Оружие возмездия. Тотальная война

Маркеев Олег Георгиевич

Третий и четвертый романы цикла «Странник».

Содержание:

Оружие возмездия

Тотальная война

Оружие возмездия

Предисловие

Древние верили, что существует два Солнца. Дневное светило восходит на заре и прячется за горизонт на закате. Оно дарует свет, тепло и жизнь. Не было и нет места на земле, где бы люди не поклонялись Солнцу. И лишь тайный круг посвященных из поколения в поколение передавал культ Черного Солнца. Оно светит там, в Нижнем мире, куда заказан путь живым. Его жгучие черные лучи пронзают вечную тьму преисподней. Свет его невидим. Черное Солнце не способно дарить жизнь. А его заря станет последним часом нашего мира.

В исследованиях эзотерических аспектов третьего рейха утверждается, что центром тайной политики являлось мистико-эзотерическое общество «Туле». Видные члены нацистской верхушки либо являлись его членами, либо находились под постоянным влияниям членов «Туле». По законам структуры тайных организаций за «Туле» стоял «Германен Орден» («Орден Германцев» — масонская антисемитская ложа). И лишь недавно появились отрывочные сведения, что в недрах «Ордена Германцев» скрывалась еще более законспирированная группа посвященных под названием «Черное солнце».

Свастика — древнейший символ Солнца — стала официальной эмблемой общества «Туле» и государственным символом третьего рейха, но знак Черного Солнца никогда не выставлялся на обозрение непосвященных. Единственное место, где можно его увидеть, это Вевельсбург — центральный замок Черного Ордена СС. Война обошла его стороной, и сегодня любой желающий может беспрепятственно войти под его своды, где некогда отправляли свои тайные обряды высшие посвященные Черного Ордена.
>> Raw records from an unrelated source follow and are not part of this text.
(* ===== verification/Prelude.v ===== *)
(** * PowerPC 603e tooling: verification library

    The repository is a PowerPC 603e core in SystemVerilog with a Python
    tool set around it. The tool set holds the executable oracles the core is
    checked against: models of instruction families, of the flag commit and
    recovery machines, of the MMU and the FPU, a symbolic program interpreter, a
    cycle model, a checker of dispatch traces and an archive decoder for the
    demo images. This library is a model of those oracles in Rocq, with the
    theorems that make them right. Paths below are relative to src/.

    ** Conventions

    A Python integer is a [Z]; a 32-bit register is a [Z] masked as the source
    masks it. A function that may raise returns [result A] ([Ok] or [Raise]), with
    the exception's class and, where the source raises a text, its fixed part.
    A method that mutates an object and may raise returns the object too
    ([method S A], the state left behind by an exception included). A dictionary
    is a [gmap] unless its order is used, then it is an association list
    ([dict]). Each component is a [Module] named after its Python module, with
    the source's function names; [Definition]s outside those modules are
    specifications and reference formulas.

    ** Files, in dependency order

    - Prelude: exceptions, [result] and [method], Python sequence access
      ([py_get], [py_set]: negative indices, IndexError), word arithmetic,
      [word_lia] and the hint databases.
    - ExecResult: the interface the integer families implement and the flag
      machine uses (a class of results and the promise [WellFormed]).
    - AddFamily, LogicalFamily, ShiftFamily, RotateFamily, CompareFamily:
      sim/tools/{add,logical,shift,rotate,compare}_family.py, [evaluate] and
      [encode] of each. Each [evaluate] is proved against an independent
      formula (integers for adds, bits for logic and rotates, division for
      shifts, order for compares), the argument errors included. Multiword
      addition and division by a power of two are programs over them.
    - Encoders: the five encoders as one, with a decoder and the round trip.
    - FlagState: sim/tools/flag_state.py. A commit packet writes what its
      permissions allow; one clock edge of [FlagOwnerModel.advance] is one of
      five transitions or raises and changes nothing; an operation through the
      machine is its direct evaluation; SO is sticky.
    - RecoveryModel, FetchDrain: sim/recovery/model.py. The reorder window never
      fails its own assertions, retires in order and never retires killed work;
      the fetch unit delivers the redirected sequential stream and makes progress.
    - TlbVectors, BatVectors, BatService: sim/tools/tlb_vectors.py,
      bat_vectors.py, bat_service_vectors.py. The page TLB, the two BAT oracles
      and their agreement, the BAT registers as masked memory.
    - FpReference, FpPpc, FpStatus: sim/fpu/reference.py, ppc_reference.py,
      enabled_vectors.py, estimate_vectors.py. Correct rounding of the exact
      oracle in four modes, agreement of the PowerPC model with it, the FPSCR bit
      by bit, agreement of the two result-class oracles.
    - ProgramOracle, ProgramFixtures, ProgramInvariant, ProgramFamilies:
      sim/tools/control_memory_program.py. The [Program] class with its encoder
      and interpreter, every fixture generator, the invariant of the recorded
      rows, and the agreement of the interpreter with the family oracles.
    - PerfInsn, PerfModel, PerfTermination, PerfInvariant:
      sim/tools/perf_model_603e.py. Instruction resources, the scheduler, when it
      returns, and the machine limits every schedule respects.
    - DispatchClass, DispatchRules, DispatchTheorems:
      sim/tools/check_dispatch_trace.py. The dispatch class of a word, the
      streaming rule checker, and what a trace it accepts satisfies.
    - Lha, LhaTheorems: toolchain/demo/lha.py. The -lh5- decoder and its
      totality on corrupt input.
    - SelftestInsn, SelftestMachine, SelftestRun: toolchain/demo/selftest/gen.py,
      the model behind the opcode self-test. [selftest_insn] has the memory map,
      the state and the instruction constructors, [selftest] the methods of
      [Machine] in a state-and-exception monad, [selftest_run] the execution of
      a case ([evaluate], [run_case], [flatten]) and the branch words ([resolve]).
    - SelftestFloat: the lfs conversion is the exact oracle's widening, and stfs
      undoes it on every word. SelftestPrecise: rules for the monad ([keeps],
      [traps]) and precise exceptions for every instruction. SelftestMemory:
      translation of a data address, and loads that read what stores wrote.
      SelftestFamilies: the model and the five family oracles agree.
      SelftestResolve: the branch words read back to their labels.
    - Words, FpRange, SelftestTyped, SelftestTable: words of a width and what keeps
      it; the floating-point oracles return words; every step of the self-test
      model keeps its state well typed; a case's rows have the table's shape.
    - IsaMatrix, SelftestCases, SelftestFpCases: the decode entries of
      sim/spec/isa.json and every case builder of gen.py.
    - SelftestMain, SelftestReader: the table main emits and its reader, [run_case]
      of toolchain/demo/selftest/selftest.c. The reader rebuilds the model's rows;
      on the shipped matrix the generator returns for both processors and its table
      fits the C types, with the published numbers of cases.
    - Json, BusData: Python values read from JSON with the operations on them, and
      the shipped manifests sim/spec/bus_encodings.json and bus_addressing.json.
    - BusDecode: sim/tools/bus_decode.py, the transfer encodings. Every five-bit
      TT code has one answer on a manifest that validates.
    - BusAddress, BusTheorems: sim/tools/bus_address.py, the decomposition of an
      access into bus transfers. Validation makes the manifest equal the
      reconstructed tables up to Python's equality, and queries respect that
      equality: on every manifest that validates they answer with the transfers of
      a specification, and the shipped encodings decode each of them.

    - LeProgram, LeMachine, LeMemory, LeTheorems, LeRuns:
      sim/tools/le_core_program.py, the little-endian core program. [le_core_program]
      is the generator in both layouts; [le_machine] is a machine written from the
      contract docs/LITTLE_ENDIAN.md. The generator's byte model is the contract's
      memory, its expected words check the recorded bytes exactly, and its images, run
      on the machine, leave what it expects.

    ** How the parts interact

    FlagState calls the families through [ExecResult]; BatService calls the
    stored-bank rule of BatVectors; FpPpc and FpStatus call FpReference. ProgramFamilies relates
    ProgramOracle to the families, SelftestFamilies relates the self-test model to
    them, SelftestFloat relates its conversions to FpReference, and SelftestResolve
    its branch words to PerfInsn; the source leaves all four to its tests.
    BusTheorems relates the two bus tools through the TSIZ code.

    ** Fuel and bounds

    Every loop of the source that is not structural runs on fuel, and a spent
    fuel is a value no Python run produces ([OutOfFuel], or [None]). The mask
    loop of the rotates has 32 turns, which is enough for every MB and ME.
    [Program.simulate] has the source's own [limit]. The searches of the cycle
    model take their fuel as an argument, and [schedule_returns_iff] says when
    there is enough. The LHA decoder computes its fuel from the lengths of its
    input and of its output, and [extract_total] shows that it is never spent.
    The runs of the little-endian images have 40000 steps; the longest takes 16481.
    [run_case] has the source's own 400 turns. The mask loop of the self-test has
    32 turns, its lfs loop 24 (a fraction has 23 bits) and its stfs loop 23 (the
    exponents it takes are 874 to 896); [single_double_roundtrip] would fail with
    fewer.

    ** Not modelled

    - JSON numbers with a fraction: the bus manifests have none.
    - Texts: the formatting of messages, the parsing of traces, images and
      disassemblies, command lines and files. A rule checker's error carries the
      rule's name.
    - Random stimulus: the generators that draw from [random.Random]
      (the random halves of the TLB and BAT vectors, the FPU vectors); the oracles they
      query are modelled.
    - The iteration order of a Python set. The cycle model numbers fresh symbols
      in the order of the registers.
    - A shift by a negative count, which Python refuses: no encodable operand
      of the interpreter or of the self-test model reaches one.
    - The self-test's assembler text and the text of the files it writes. The words
      of eciwx and ecowx are data of the model, their effect beyond the exceptions
      they take is not.
    - The RTL, the C and C++ code (but the table reader above), the shell and
      synthesis scripts, and the Python that only drives them. The manifest lists each with its reason. *)
From Stdlib Require Export ZArith Bool Lia List.
From stdpp Require Export base strings list gmap.

Open Scope Z_scope.
(* ===== verification/PyRandom.v ===== *)
(** * Python's [random.Random] as the generators use it

    The generators take their stimulus from [random.Random(seed)]. [Rng] is what they
    rely on: [getrandbits] and [_randbelow], with the ranges of both as laws. [Random]
    is the generator itself, the Mersenne Twister MT19937 with CPython's seeding from
    an integer and its rejection sampling, so a corpus of a given seed can be
    computed. *)
From S2P Require Import Prelude.

(** ** What a generator asks of its source of draws *)
Class Rng (S : Type) : Type := {
  getrandbits : Z -> method S Z;
  randbelow : Z -> method S Z
}.

(** Draws lie in their range. A refusal is a bad argument, or the rejection loop's fuel. *)
Class RngLaws (S : Type) `{!Rng S} : Prop := {
  getrandbits_range k s : 0 <= k -> exists s' v, getrandbits k s = (s', Ok v) /\ 0 <= v < 2 ^ k;
  randbelow_range n s s' v : 0 < n -> randbelow n s = (s', Ok v) -> 0 <= v < n;
  randbelow_refuses n s s' e : 0 < n -> randbelow n s = (s', Raise e) -> e = OutOfFuel
}.

Section Draws.
Context {S : Type} `{!Rng S}.

(** [rng.randrange(start, stop)], [rng.randrange(stop)], [rng.choice(seq)] *)
Definition randrange (start stop : Z) : method S Z :=
  if start <? stop then do! r := randbelow (stop - start) in m_ret (start + r)
  else m_raise (ValueError "empty range").
Definition choice {A} (l : list A) : method S A :=
  match l with
  | [] => m_raise IndexError
  | _ => do! i := randbelow (Z.of_nat (length l)) in m_lift (py_get l i)
  end.
End Draws.

(** ** MT19937 *)
Module mersenne.

Definition N : Z := 624.
Definition M : Z := 397.
Definition MATRIX_A : Z := 0x9908b0df.
Definition UPPER_MASK : Z := 0x80000000.
Definition LOWER_MASK : Z := 0x7fffffff.

Record Random : Type := { mt : gmap Z Z; index : Z }.

Definition at_ (x : gmap Z Z) (i : Z) : Z := default 0 (x !! i).

(** [init_genrand(s)] *)
Definition init_genrand (s : Z) : gmap Z Z :=
  fold_left (fun x i => let p := at_ x (i - 1) in
                        <[i := Z.land (1812433253 * Z.lxor p (Z.shiftr p 30) + i) MASK32]> x)
    (seqZ 1 (N - 1)) {[0 := Z.land s MASK32]}.

(** One turn of a loop of [init_by_array], on the state and the two indices. *)
Definition wrap (x : gmap Z Z) (i : Z) : gmap Z Z * Z :=
  if N <=? i then (<[0 := at_ x (N - 1)]> x, 1) else (x, i).
Definition mix (mult : Z) (x : gmap Z Z) (i addend : Z) : gmap Z Z * Z :=
  let p := at_ x (i - 1) in
  wrap (<[i := Z.land (Z.lxor (at_ x i) (Z.lxor p (Z.shiftr p 30) * mult) + addend) MASK32]> x) (i + 1).

(** [init_by_array(key)] *)
Definition init_by_array (key : list Z) : gmap Z Z :=
  let len := Z.of_nat (length key) in
  let '(x, i, _) := fold_left (fun '(x, i, j) _ =>
    let '(x', i') := mix 1664525 x i (nth (Z.to_nat j) key 0 + j) in
    (x', i', if len <=? j + 1 then 0 else j + 1)) (seqZ 0 (Z.max N len)) (init_genrand 19650218, 1, 0) in
  let '(x, _) := fold_left (fun '(x, i) _ => mix 1566083941 x i (- i)) (seqZ 0 (N - 1)) (x, i) in
  <[0 := 0x80000000]> x.

(** The 32-bit words of an integer, least significant first; one word for zero. *)
Fixpoint words_of (n : nat) (v : Z) : list Z :=
  match n with O => [] | S n' => Z.land v MASK32 :: words_of n' (Z.shiftr v 32) end.
Definition key_of (seed : Z) : list Z :=
  words_of (Z.to_nat (Z.max 1 ((bit_length seed + 31) / 32))) (Z.abs seed).

(** [random.Random(seed)] *)
Definition Random_ (seed : Z) : Random := {| mt := init_by_array (key_of seed); index := N |}.

(** The next 624 words. *)
Definition twist_at (x : gmap Z Z) (k : Z) : gmap Z Z :=
  let y := Z.lor (Z.land (at_ x k) UPPER_MASK) (Z.land (at_ x ((k + 1) mod N)) LOWER_MASK) in
  <[k := Z.lxor (Z.lxor (at_ x ((k + M) mod N)) (Z.shiftr y 1)) (if Z.odd y then MATRIX_A else 0)]> x.
Definition twist (x : gmap Z Z) : gmap Z Z := fold_left twist_at (seqZ 0 N) x.

Definition temper (y : Z) : Z :=
  let y := Z.lxor y (Z.shiftr y 11) in
  let y := Z.lxor y (Z.land (Z.shiftl y 7) 0x9d2c5680) in
  let y := Z.lxor y (Z.land (Z.shiftl y 15) 0xefc60000) in
  Z.lxor y (Z.shiftr y 18).

Definition genrand (s : Random) : Random * Z :=
  let s := if index s <? N then s else {| mt := twist (mt s); index := 0 |} in
  ({| mt := mt s; index := index s + 1 |}, Z.land (temper (at_ (mt s) (index s))) MASK32).

(** [getrandbits(k)]: the high bits of as many words as they need, least significant
    word first. *)
Fixpoint bits_from (words : nat) (k : Z) (s : Random) : Random * Z :=
  match words with
  | O => (s, 0)
  | S words' =>
      let '(s, r) := genrand s in
      let low := if k <? 32 then Z.shiftr r (32 - k) else r in
      let '(s, high) := bits_from words' (k - 32) s in
      (s, Z.lor low (Z.shiftl high 32))
  end.
Definition getrandbits_ (k : Z) : method Random Z := fun s =>
  if k <? 0 then (s, Raise (ValueError "number of bits must be non-negative"))
  else let '(s, v) := bits_from (Z.to_nat ((k + 31) / 32)) k s in (s, Ok v).

(** [_randbelow(n)]: draw until a value is below [n]. A draw is at least as likely
    as not to be; 256 draws are the fuel. *)
Fixpoint reject (fuel : nat) (n : Z) : method Random Z :=
  match fuel with
  | O => m_raise OutOfFuel
  | S fuel' => do! r := getrandbits_ (bit_length n) in if n <=? r then reject fuel' n else m_ret r
  end.
Definition ATTEMPTS : nat := 256.
Definition randbelow_ (n : Z) : method Random Z := reject ATTEMPTS n.

#[global] Instance random_rng : Rng Random := {| getrandbits := getrandbits_; randbelow := randbelow_ |}.

End mersenne.

(** ** The laws, for the Mersenne Twister *)
Section Laws.
Import mersenne.

Lemma genrand_range s s' v : genrand s = (s', v) -> 0 <= v < 2 ^ 32.
Proof. unfold genrand. intros E. injection E as _ <-. rewrite mask32_mod. apply Z.mod_pos_bound. lia. Qed.

Lemma bits_from_range n : forall k s s' v,
  0 <= k <= 32 * Z.of_nat n -> 32 * (Z.of_nat n - 1) < k -> bits_from n k s = (s', v) -> 0 <= v < 2 ^ k.
Proof.
  induction n as [| n IH]; intros k s s' v Hk Hn; cbn [bits_from].
  - intros E. injection E as _ <-. pose proof (Z.pow_pos_nonneg 2 k). lia.
  - destruct (genrand s) as [s1 r] eqn:Eg. apply genrand_range in Eg.
    destruct (bits_from n (k - 32) s1) as [s2 high] eqn:Eb. intros E. injection E as _ <-.
    destruct (Z.ltb_spec k 32) as [Hlt | Hge].
    + assert (n = O) as -> by lia. cbn in Eb. injection Eb as _ <-.
      rewrite Z.shiftl_0_l, Z.lor_0_r, Z.shiftr_div_pow2 by lia.
      split; [apply Z.div_pos; lia |]. apply Z.div_lt_upper_bound; [lia |]. rewrite <- Z.pow_add_r by lia.
      replace (32 - k + k) with 32 by lia. lia.
    + apply IH in Eb; [| lia | lia].
      rewrite Z.lor_comm, lor_shiftl_add by lia.
      replace (2 ^ k) with (2 ^ (k - 32) * 2 ^ 32) by (rewrite <- Z.pow_add_r by lia; f_equal; lia).
      nia.
Qed.

Lemma getrandbits_ok k s : 0 <= k -> exists s' v, getrandbits_ k s = (s', Ok v) /\ 0 <= v < 2 ^ k.
Proof.
  intros Hk. unfold getrandbits_. rewrite (proj2 (Z.ltb_ge k 0)) by lia.
  destruct (bits_from _ k s) as [s' v] eqn:E. exists s', v. split; [reflexivity |].
  apply bits_from_range in E; [exact E | |]; word_lia.
Qed.

Lemma bit_length_spec n : 0 < n -> n < 2 ^ bit_length n.
Proof.
  intros Hn. unfold bit_length. rewrite (proj2 (Z.eqb_neq n 0)), Z.abs_eq by lia.
  pose proof (Z.log2_spec n Hn). lia.
Qed.

Lemma bit_length_nonneg n : 0 <= bit_length n.
Proof. unfold bit_length. destruct (n =? 0); [lia |]. pose proof (Z.log2_nonneg (Z.abs n)). lia. Qed.

Lemma reject_range fuel : forall n s s' r,
  reject fuel n s = (s', r) -> match r with Ok v => 0 <= v < n | Raise e => e = OutOfFuel end.
Proof.
  induction fuel as [| fuel IH]; intros n s s' r; cbn [reject].
  - intros E. injection E as _ <-. reflexivity.
  - destruct (getrandbits_ok (bit_length n) s (bit_length_nonneg n)) as (s1 & v & E1 & Hv).
    rewrite (m_bind_ok _ _ _ _ _ E1). destruct (Z.leb_spec n v); [apply IH |].
    intros E. injection E as _ <-. lia.
Qed.

#[global] Instance random_laws : RngLaws Random.
Proof.
  split.
  - exact getrandbits_ok.
  - intros n s s' v _ E. apply (reject_range _ _ _ _ _ E).
  - intros n s s' e _ E. apply (reject_range _ _ _ _ _ E).
Qed.
End Laws.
В верхнем зале, так называемом Зале группенфюрера, поражает мрачная символика черно-белого мозаичного пола. Двенадцать лучей исходят из центрального круга, загибаясь в крючья свастики. Это и есть знак Черного Солнца.

Такой же знак я увидел на страницах дневника оберштурмбанфюрера СС, погибшего под Кенигсбергом. Люди, позволившие ознакомиться с этим чудом уцелевшим документом, просили сохранить в тайне имя автора дневника и использовать псевдоним. Они пояснили, что оглашать имя человека, данное ему при рождении, бессмысленно, если неизвестно имя, данное ему при посвящении. А то, что Рейнхард Винер (такое имя дал ему автор) входил в круг посвященных, становится ясно, стоит только прочесть первую страницу дневника, ставшую прологом этого романа…

Пролог

Историю творят боги и герои, нашедшие в себе силы отринуть все человеческое и превратившие свою жизнь в миф, в подвиг, в Великое делание. Тигль, в котором творится таинство превращения смертного в героя — Орден.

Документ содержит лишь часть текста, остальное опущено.